The benefit of owning state and local-government bonds over other fixed-income securities declines when levies are reduced and increases when they rise. Yields -- which move in the opposite direction as price -- fell relative to U.S. Treasuries after Bill Clinton’s victories in 1992 and 1996, and again after President Barack Obama’s re-election in 2012, according to Barclays. They increased after Republican George W. Bush’s victory in 2000, which led to tax cuts.
Top-rated 10-year municipal bonds yield 1.47 percent, or about 93 percent of what Treasuries with comparable maturities offer. For an investor in the top income-tax bracket, the tax equivalent yield is 2.6 percent, or about 1 percentage point more than Treasuries with the same maturity. At a top bracket rate of 25 percent, the tax-equivalent yield is 1.96, or about 0.5 percentage point more than Treasuries.
Municipal bonds have gained every year but one since President Barack Obama took office in 2009, according to Bank of America Merrill Lynch indexes, as the Federal Reserve held interest-rates near zero and taxes were raised on the highest earners.
Trump’s plan is estimated to cut federal revenue by $9.5 trillion and swell the debt by $11.2 trillion over the next decade, according to the Tax Policy Center, a joint venture of the Urban Institute and Brookings Institution. The proposal may be scaled back: he’s expected to release a revised plan that calls for reducing the top rate to between 28 percent and 33 percent, closer to what House Speaker Paul Ryan has endorsed, according to the Washington Post.
The demand for municipal bonds could also be eroded by Hillary Clinton’s proposals, though not by nearly as much. While her plans include higher taxes on incomes over $5 million, she has also endorsed establishing a minimum 30 percent levy on filers earning more than $1 million and capping the value of tax exemptions, which could reduce the tax-breaks given to owners of the debt.
Municipal yields could increase by more than 1 percentage point under Trump’s original plan and 0.35 percentage point under Clinton’s, assuming prices are driven by investors in the highest tax bracket, according to Morgan Stanley’s chief municipal strategist Michael Zezas.
But demand from lower-income investors could offset some of that: About 45 percent of returns that reported tax-exempt interest had adjusted gross incomes less than $200,000, according to the Internal Revenue Service. And enacting major tax overhauls are difficult, regardless of who controls Congress.
“It’s extremely difficult to get the consensus required for what might be called fundamental tax reform,” said Phil Fischer, the head of municipal research at Bank of America Merrill Lynch. “Nobody knows what that is any more.”

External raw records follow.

(* ===== verification/_CoqProject ===== *)
-Q . S2P
Prelude.v
SimpleString.v
Chain.v
Extras.v
Headers.v
Mpscq.v
Sender.v
Channel.v
ChannelGate.v
ChannelRing.v
ChannelProps.v
Registry.v
Metrics.v
Stream.v
StreamRing.v
StreamOps.v
Flow.v
Options.v
Agent.v
AgentWorld.v
AgentProps.v
AgentStop.v
AgentSample.v
Submit.v
AgentHistory.v
CurlUv.v
CurlUvSockets.v
CurlUvSteps.v
CurlUvLife.v
(* ===== verification/Prelude.v ===== *)
(** * hcurl: the native transfer core

    hcurl is an HTTP client for Haskell.  Its core, [cbits/] and the queue in
    [third-party/include/waitfree-mpsc-queue/], is C: an agent thread runs a libuv
    loop that drives a libcurl multi handle; Haskell threads submit transfers to
    it, cancel and resume them, read and write their bodies, and wait for headers
    and results.  This library models that core and proves what makes it correct.

    ** The program's parts and where they are modelled

    - [cbits/simple_string.c]: [SimpleString.v], the bounded buffer of a response.
    - [cbits/extras.c]: [Extras.v], Modules [Waker] (the one-shot wake-up),
      [EasyData] (the completion record), [GlobalInit] (initialising libcurl once)
      and [Slist] (the one-node overlay over a header list).  [Chain.v] has the
      lists in memory that this and the registry share.
    - [cbits/headers.c]: [Headers.v], Modules [Buffer], [Lines] (the parsing of
      status lines and the substring search) and [HeaderData] (the record that
      the header callback fills and a reader waits for).
    - [mpsc.c], [mpscq.h]: [Mpscq.v], the bounded control queue.
    - [cbits/message_chan.c], the sender: [Sender.v] has the reference counter and
      the word of the gate; [Channel.v] interleaves any number of threads in
      [enqueue_outer_message] with the agent that takes messages, closes the sender
      and drains the queue, one step per shared access; [ChannelGate.v],
      [ChannelRing.v] and [ChannelProps.v] are its invariant and theorems;
      [Submit.v] is [enqueue_outer_message] as a whole, with the messages in
      memory, and shows that ring, blocks and gate implement the list of messages
      that [Agent.v] uses.
    - [cbits/message_chan.c], the registry: [Registry.v], the hash table.
    - [cbits/curl_metrics.c]: [Metrics.v].
    - [cbits/stream.c]: [Stream.v] has every operation, composed from one
      definition per section under the mutex; [StreamRing.v] and [StreamOps.v]
      prove them against a list of chunks, for any sequence of operations;
      [Flow.v] interleaves the threads of a stream with the agent, one step per
      section and per call between sections.
    - [cbits/options.c]: [Options.v], the adapters before [curl_easy_setopt].
    - [cbits/message_chan.c], the agent, and [check_multi_info] of
      [cbits/curl_uv.c]: [Agent.v] has the handlers over the memory they reach
      ([world]: the registry, the queued messages, the completion records, streams,
      header records and metrics, libcurl's state); [AgentWorld.v] the completion
      of one transfer, [AgentProps.v] the handlers, [AgentStop.v] the shutdown,
      [AgentHistory.v] the theorems about histories, [AgentSample.v] a libcurl that
      satisfies the laws.
    - [cbits/curl_uv.c] and the set-up and tear-down of [cbits/message_chan.c]:
      [CurlUv.v] has the callbacks of libcurl and libuv and the life of the agent;
      [CurlUvSockets.v] and [CurlUvSteps.v] its histories, [CurlUvLife.v] set-up and
      tear-down.

    Definitions keep the names of the C functions; a part of a function that is a
    definition of its own is named after what it does.  A [struct] is a [Record]
    with the same fields, an [enum] an [Inductive].

    ** How the code is modelled

    A C function is a function in the monad [M S A] below: from the state of the
    object it works on to its result, the new state and the calls into the GHC
    runtime, libuv and libcurl that a theorem speaks about; [None] is undefined
    behaviour - an access outside a block, a freed or wrong pointer, a failed
    [assert].  So every theorem that says that a run is [Some] says that the code is
    free of it.  Integers are 64 bit (LP64): a [Z] with [u64] where the code may
    wrap.  [malloc] is a parameter of each operation ([Allocator]), so sequences
    meet any pattern of failures.  A loop that is not structural takes fuel that is
    computed from the state it runs on (the length of the queue, the number of
    transfers, of buckets or of messages that libcurl has, 64 doublings), and
    theorems show that the run does not exhaust it.

    Code under one mutex is one atomic action.  Where threads meet without a common
    mutex the accesses are separate steps and the schedule is arbitrary: the gate
    and the queue in [Channel.v], the sections of a stream in [Flow.v], the counters
    in [Metrics.v], other threads' work on shared records in [AgentHistory.v].
    Atomics are sequentially consistent.

    libcurl is the interface [Libcurl] of [Agent.v] with the laws [LibcurlLaws] -
    what its manual says of private pointers, of adding and removing handles and of
    messages; during a call it may call back in any order ([library] in [CurlUv.v]),
    and the condition [lawful] of [CurlUvSteps.v] says that such a call drives
    transfers but adds or removes none, and answers [CURLM_BAD_SOCKET] only for a
    socket that it does not know.  What libuv answers and when it calls back are
    inputs; its poll handles follow the contract of its manual, whose misuse is
    undefined.  [curl_easy_getinfo], [curl_version_info] and the [curl_slist]
    functions are parameters.

    ** What is shown

    - Messages: each accepted message has its own ticket and is received once, in
      the order of tickets; no assertion of the queue fails and the cleared async
      handle is never used; the closer waits only for producers on their way out;
      what a shutdown has drained is exactly what was accepted; an idle agent with
      a message has an event pending ([ChannelProps.v]).  The queue alone is a
      bounded FIFO ([Mpscq.v]), the sender is freed by the last reference
      ([Sender.v]), and no message block leaks ([Submit.v]).
    - Transfers: in every history of the agent each submitted handle is cleaned up
      exactly once and each completion record is answered; every handler is defined
      and returns; a duplicate id fails alone; completions and cancellations reach
      only their transfer ([AgentHistory.v]).  The registry is a finite map under
      any allocation failures ([Registry.v]).
    - The reactor: every history of it is a history of the agent; each callback of
      libuv does exactly the completions, or the shutdown and the stop, that
      libcurl's answer calls for, and each callback of libcurl leaves the socket
      watched as asked; the callbacks are safe, and fatal errors end everything
      ([CurlUvSteps.v]); set-up takes everything or nothing and tear-down gives
      everything back ([CurlUvLife.v]).
    - Bodies: bytes come out in order, none lost, within the capacity; an ended
      stream says so; waiters are woken once - also for installed streams and when
      a transfer cannot be paused ([StreamOps.v]); and under every interleaving no
      resume is lost ([Flow.v]).
    - Headers, results, metrics: blocks of two responses are never mixed, and which
      responses wake the reader at once and which leave it to the body or the end
      is stated in terms of status and text ([Headers.v]); the first result is the
      one read and the StablePtr is consumed once ([Extras.v]); counters saturate,
      conversions are exact up to one rounding, and the metrics of a transfer are
      those that libcurl reports ([Metrics.v]); the response buffer is what was
      delivered, within its limit ([SimpleString.v]); the adapters of library
      options pass arguments of the type that libcurl reads, the raw ones what
      the caller says ([Options.v]).

    Two disagreements are shown: the tear-down of an agent that could not be bound
    frees [loop->data], which nobody has set ([CurlUvLife.v]); and the raw option
    adapters are not type-safe although a comment says so ([Options.v]).

    ** What is not modelled

    - Branches for old versions of libcurl: those that call [drive_legacy_multi]
      (before 7.32.0) and [curl_multi_socket_all] (before 7.19.1).  The branches of
      [Metrics.v] and [Options.v] are there for every version.
    - [header_data_install] and [simple_string_install]: calls of
      [curl_easy_setopt] that change nothing of the core.  [mpscq_destroy],
      [simple_string_destroy] and [curl_metrics_context_destroy] only free.
    - Tests for NULL contexts that the agent itself never passes: [context],
      [loop] and [multi] of the agent's handlers exist.
    - Weak memory: the orders given to the atomic accesses are not used.  The
      metrics of a delivered chunk are counted in the step after its section.
    - The closing of the sender in [shutdown_message_context] is in [Channel.v],
      where other threads are in the gate, and is left out in [Agent.v].
    - [uv_walk] and the loop of the tear-down run over the poll handles; the timer
      and the async handle have no close callback that does anything.
    - The Haskell library, its tests and the build: they are not C.  What the C core
      relies on them for - a valid pointer in every message, one submission per
      handle - is a hypothesis of the histories ([Step_submit] and [interference]
      in [AgentHistory.v]). *)

From Stdlib Require Export ZArith Lia Ascii.
From stdpp Require Export base tactics numbers option list strings gmap.
Definition hs_easy_data_create `{Allocator} (mvar : option ptr) (capability : Z) :
    option hs_easy_data :=
  match malloc sizeof_hs_easy_data with
  | None => None
  | Some _ => Some (Mk CURLE_OK 0 (Waker.Mk mvar capability false) false false)
  end.

(** The record is freed; what is left is what happens to the StablePtr. *)
Definition hs_easy_data_destroy (data : option hs_easy_data) : list event :=
  match data with
  | None => []
  | Some d =>
      match mvar (waker d) with
      | Some p => if waker_fired d then [] else [Ev_hs_free_stable_ptr p]
      | None => []
      end
  end.

(** [response_info] is what [curl_easy_getinfo(easy, CURLINFO_RESPONSE_CODE)]
    answers for a non-[NULL] [easy]: its code, and the value it stores. *)
Definition hs_easy_data_set_result (response_info : option (Z * Z)) (code : Z) :
    M (option hs_easy_data) () :=
  unless_null ()
    (d ← gets id;
     if completed d then mret ()
     else
       modify (λ d, d <| curl_code := code |>);;
       match response_info with
       | Some (rc, status) =>
           if bool_decide (rc = CURLE_OK)
           then modify (λ d, d <| response_code := status |>)
           else mret ()
       | None => mret ()
       end;;
       modify (λ d, d <| completed := true |>)).

Definition hs_easy_data_wake : M (option hs_easy_data) () :=
  unless_null ()
    (d ← gets id;
     if negb (completed d) then mret ()
     else if waker_fired d then mret ()
     else
       modify (λ d, d <| waker_fired := true |>);;
       (* wake_up_waker(&data->waker) *)
       d ← gets id;
       match wake_up_waker (Some (waker d)) with
       | Some (_, Some w, es) =>
           modify (λ d, d <| waker := w |>);; emits es
       | _ => fault
       end).

Definition hs_easy_data_code (data : option hs_easy_data) : Z :=
  match data with None => CURLE_FAILED_INIT | Some d => curl_code d end.

Definition hs_easy_data_response_code (data : option hs_easy_data) : Z :=
  match data with None => 0 | Some d => response_code d end.

(** *** Sequences of calls on one record *)

Inductive call :=
  | Set_result (response_info : option (Z * Z)) (code : Z)
  | Wake.

Definition run_call (c : call) : M (option hs_easy_data) () :=
  match c with
  | Set_result info code => hs_easy_data_set_result info code
  | Wake => hs_easy_data_wake
  end.

Fixpoint run_calls (cs : list call) : M (option hs_easy_data) () :=
  match cs with
  | [] => mret ()
  | c :: cs => run_call c;; run_calls cs
  end.

(** The first result published by a sequence of calls, if any. *)
Fixpoint first_result (cs : list call) : option (option (Z * Z) * Z) :=
  match cs with
  | [] => None
  | Set_result info code :: _ => Some (info, code)
  | Wake :: cs => first_result cs
  end.

(** Whether a wake-up follows a published result. *)
Fixpoint wakes (published : bool) (cs : list call) : bool :=
  match cs with
  | [] => false
  | Set_result _ _ :: cs => wakes true cs
  | Wake :: cs => published || wakes published cs
  end.

Definition status_of (info : option (Z * Z)) : Z :=
  match info with
  | Some (rc, status) => if bool_decide (rc = CURLE_OK) then status else 0
  | None => 0
  end.

(** A record whose waker has not been fired or destroyed yet. *)
Definition fresh (p : ptr) (cap : Z) : hs_easy_data :=
  Mk CURLE_OK 0 (Waker.Mk (Some p) cap false) false false.

(** The record after a result, and after its wake-up. *)
Definition settled (p : ptr) (cap : Z) (info : option (Z * Z)) (code : Z)
    (fired : bool) : hs_easy_data :=
  Mk code (status_of info) (Waker.Mk (Some p) cap fired) fired true.

Lemma run_settled p cap info code fired cs :
  run_calls cs (Some (settled p cap info code fired)) =
    Some ((), Some (settled p cap info code (fired || wakes true cs)),
          if negb fired && wakes true cs then [Ev_hs_try_putmvar cap p] else []).
Proof.
  revert fired. induction cs as [|c cs IH]; intros fired.
  - cbn. by rewrite orb_false_r, andb_false_r.
  - pose proof (IH fired) as Hf. pose proof (IH true) as Ht. unfold settled in *.
    destruct c, fired; cbn; unfold hs_easy_data_set_result, hs_easy_data_wake, wake_up_waker;
      run_m; rewrite ?Hf, ?Ht; done.
Qed.

Lemma run_fresh p cap cs :
  run_calls cs (Some (fresh p cap)) =
    match first_result cs with
    | None => Some ((), Some (fresh p cap), [])
    | Some (info, code) =>
        Some ((), Some (settled p cap info code (wakes false cs)),
              if wakes false cs then [Ev_hs_try_putmvar cap p] else [])
    end.
Proof.
  induction cs as [|c cs IH]; [done|].
  destruct c as [info code|]; cbn [run_calls run_call first_result wakes].
  - unfold hs_easy_data_set_result. run_m.
    pose proof (run_settled p cap info code false cs) as Hs. unfold settled in *. cbn in Hs.
    destruct info as [[rc st]|]; cbn in *; [|by rewrite Hs].
    case_bool_decide; cbn in *; by rewrite Hs.
  - unfold hs_easy_data_wake. run_m. rewrite IH.
    by destruct (first_result cs) as [[??]|].
Qed.

(** C29: whatever sequence of [set_result] and [wake] calls completion,
    cancellation and shutdown make on a record, the first result published is
    the one Haskell reads (with the HTTP status only when libcurl gave one), a
    wake-up before any result is ignored, and the waker is fired exactly once
    when a wake-up follows a result and never otherwise. *)
Theorem easy_data_first_result_one_wake p cap cs :
  ∃ d, run_calls cs (Some (fresh p cap)) = Some ((), Some d,
      if wakes false cs then [Ev_hs_try_putmvar cap p] else []) ∧
    completed d = bool_decide (is_Some (first_result cs)) ∧
    waker_fired d = wakes false cs ∧
    ∀ info code, first_result cs = Some (info, code) →
      hs_easy_data_code (Some d) = code ∧
      hs_easy_data_response_code (Some d) = status_of info.
Proof.
  rewrite run_fresh. destruct (first_result cs) as [[info code]|] eqn:E.
  - eexists. split; [done|]. split; [done|]. split; [done|]. by intros ?? [= <- <-].
  - assert (wakes false cs = false) as ->.
    { induction cs as [|[] cs IH]; cbn in *; [done..|by apply IH]. }
    eexists. split; [done|]. split; [done|]. split; [done|]. done.
Qed.

(** C30: the StablePtr of a record is released exactly once over the record's
    life: either a wake-up consumed it, or destroying the record frees it. *)
Theorem easy_data_stable_ptr_linear `{Allocator} p cap cs d es :
  hs_easy_data_create (Some p) cap = Some d →
  ∀ d', run_calls cs (Some d) = Some ((), d', es) →
  es ++ hs_easy_data_destroy d' =
    [if wakes false cs then Ev_hs_try_putmvar cap p else Ev_hs_free_stable_ptr p].
Proof.
  unfold hs_easy_data_create. destruct (malloc _); [|done]. intros [= <-] d' Hr.
  fold (fresh p cap) in Hr. rewrite run_fresh in Hr.
  destruct (first_result cs) as [[info code]|] eqn:E.
  - injection Hr as <- <-. cbn. by destruct (wakes false cs).
  - injection Hr as <- <-. cbn.
    assert (wakes false cs = false) as ->; [|done].
    induction cs as [|[] cs IH]; cbn in *; [done..|by apply IH].
Qed.

Lemma easy_data_stable_ptr_linear_witness :
  [Ev_hs_try_putmvar 3 7%positive] ++
    hs_easy_data_destroy (Some (settled 7 3 (Some (0, 200)) 0 true)) =
  [Ev_hs_try_putmvar 3 7%positive].
Proof.
  apply (easy_data_stable_ptr_linear (H := alloc_always) 7 3
    [Wake; Set_result (Some (0, 200)) 0; Wake; Set_result None 42; Wake]
    (fresh 7 3) _ eq_refl); reflexivity.
Defined.

End EasyData.

(** ** One-time initialisation of libcurl *)
Module GlobalInit.

(** [global_init_once] and [global_init_result]. *)
Record global := Mk { once_done : bool; global_init_result : Z }.
#[export] Instance global_eta : Eta global :=
  λ g, Mk (once_done g) (global_init_result g).

Definition initial : global := Mk false CURLE_FAILED_INIT.

Section init.
(** The answer of [curl_global_init(CURL_GLOBAL_DEFAULT)]. *)
Context (curl_global_init : Z).

Definition initialize_curl_global : M global () :=
  modify (λ g, g <| global_init_result := curl_global_init |>).

(** [uv_once] runs its function on the first call only. *)
Definition uv_once (f : M global ()) : M global () :=
  g ← gets once_done;
  if (g : bool) then mret () else f;; modify (λ g, g <| once_done := true |>).

Definition hcurl_global_init_once : M global Z :=
  uv_once initialize_curl_global;;
  gets global_init_result.
End init.

End GlobalInit.

(** ** Header overlays *)
Module Slist.

(** [struct curl_slist]: the string (without its terminator) and the link. *)
Record curl_slist := Node { data : option bytes; next : option ptr }.
#[export] Instance curl_slist_eta : Eta curl_slist := λ n, Node (data n) (next n).
Abbreviation heap := (gmap ptr curl_slist).

Definition ascii_lower (value : ascii) : ascii :=
  let n := N_of_ascii value in
  if bool_decide (65 ≤ n ≤ 90)%N then ascii_of_N (n + 32) else value.

(** The loop of [header_name_equal]; the end of the candidate's bytes is its
    terminator. *)
Fixpoint name_loop (candidate header : bytes) (name_length : nat) {struct name_length} : bool :=
  match name_length with
  | O => true
  | S n =>
      match candidate, header with
      | c :: candidate, h :: header =>
          if decide (ascii_lower c = ascii_lower h)
          then name_loop candidate header n else false
      | _, _ => false
      end
  end.

Definition header_name_equal (candidate header : option bytes) (name_length : nat) : bool :=
  match candidate, header with
  | Some c, Some h => name_loop c h name_length
  | _, _ => false
  end.

(** [strchr(s, ':')] as an offset. *)
Fixpoint strchr_colon (s : bytes) : option nat :=
  match s with
  | [] => None
  | c :: s => if decide (c = ":"%char) then Some O else S <$> strchr_colon s
  end.

(** The comparison is a case-insensitive prefix test. *)
Lemma name_loop_spec candidate header n :
  (n ≤ length header)%nat →
  name_loop candidate header n =
    bool_decide ((ascii_lower <$> take n header) `prefix_of` (ascii_lower <$> candidate)).
Proof.
  revert candidate header. induction n as [|n IH]; intros c h Hl.
  - rewrite bool_decide_eq_true_2; [done|]. apply prefix_nil.
  - destruct h as [|x h]; cbn in Hl; [lia|]. destruct c as [|y c]; cbn.
    + rewrite bool_decide_eq_false_2; [done|]. apply prefix_nil_not.
    + case_decide as E.
      * rewrite IH by lia. apply bool_decide_ext. rewrite E. split.
        -- apply prefix_cons.
        -- apply prefix_cons_inv_2.
      * rewrite bool_decide_eq_false_2; [done|]. intros Hp%prefix_cons_inv_1.
        congruence.
Qed.

Lemma strchr_colon_lt s n : strchr_colon s = Some n → (n < length s)%nat.
Proof.
  revert n. induction s as [|c s IH]; intros n; cbn; [done|].
  case_decide; [intros [= <-]; lia|].
  destruct (strchr_colon s); cbn; [|done]. intros [= <-].
  specialize (IH _ eq_refl). lia.
Qed.

Section overlay.
(** libcurl: [curl_slist_append(NULL, header)] and [curl_slist_free_all]. *)
Context (curl_slist_append : heap → bytes → option (ptr * heap)).
Context (curl_slist_free_all : heap → ptr → heap).

(** The scan of the borrowed list; [fuel] bounds its length. *)
Fixpoint scan (fuel : nat) (h : heap) (cursor : option ptr)
    (header : bytes) (name_length : nat) : option bool :=
  match cursor with
  | None => Some false
  | Some p =>
      match fuel, h !! p with
      | S fuel, Some node =>
          if header_name_equal (data node) (Some header) name_length then Some true
          else scan fuel h (next node) header name_length
      | _, _ => None
      end
  end.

Barclays’ strategists predict that if Trump wins, the GOP would likely control Congress but wouldn’t have a super-majority in the Senate. After an initial period of volatility and a flight to safer assets, 10-year Treasury rates could rise as much as 0.5 percentage point because of fiscal stimulus generated by individual and corporate tax cuts. With municipal rates forecast to increase even more, that may lead investors to pull money from mutual funds that invest in state and local debt.
“We can expect outflows when rates increase significantly,” Foux said. “That’s historically what we see.”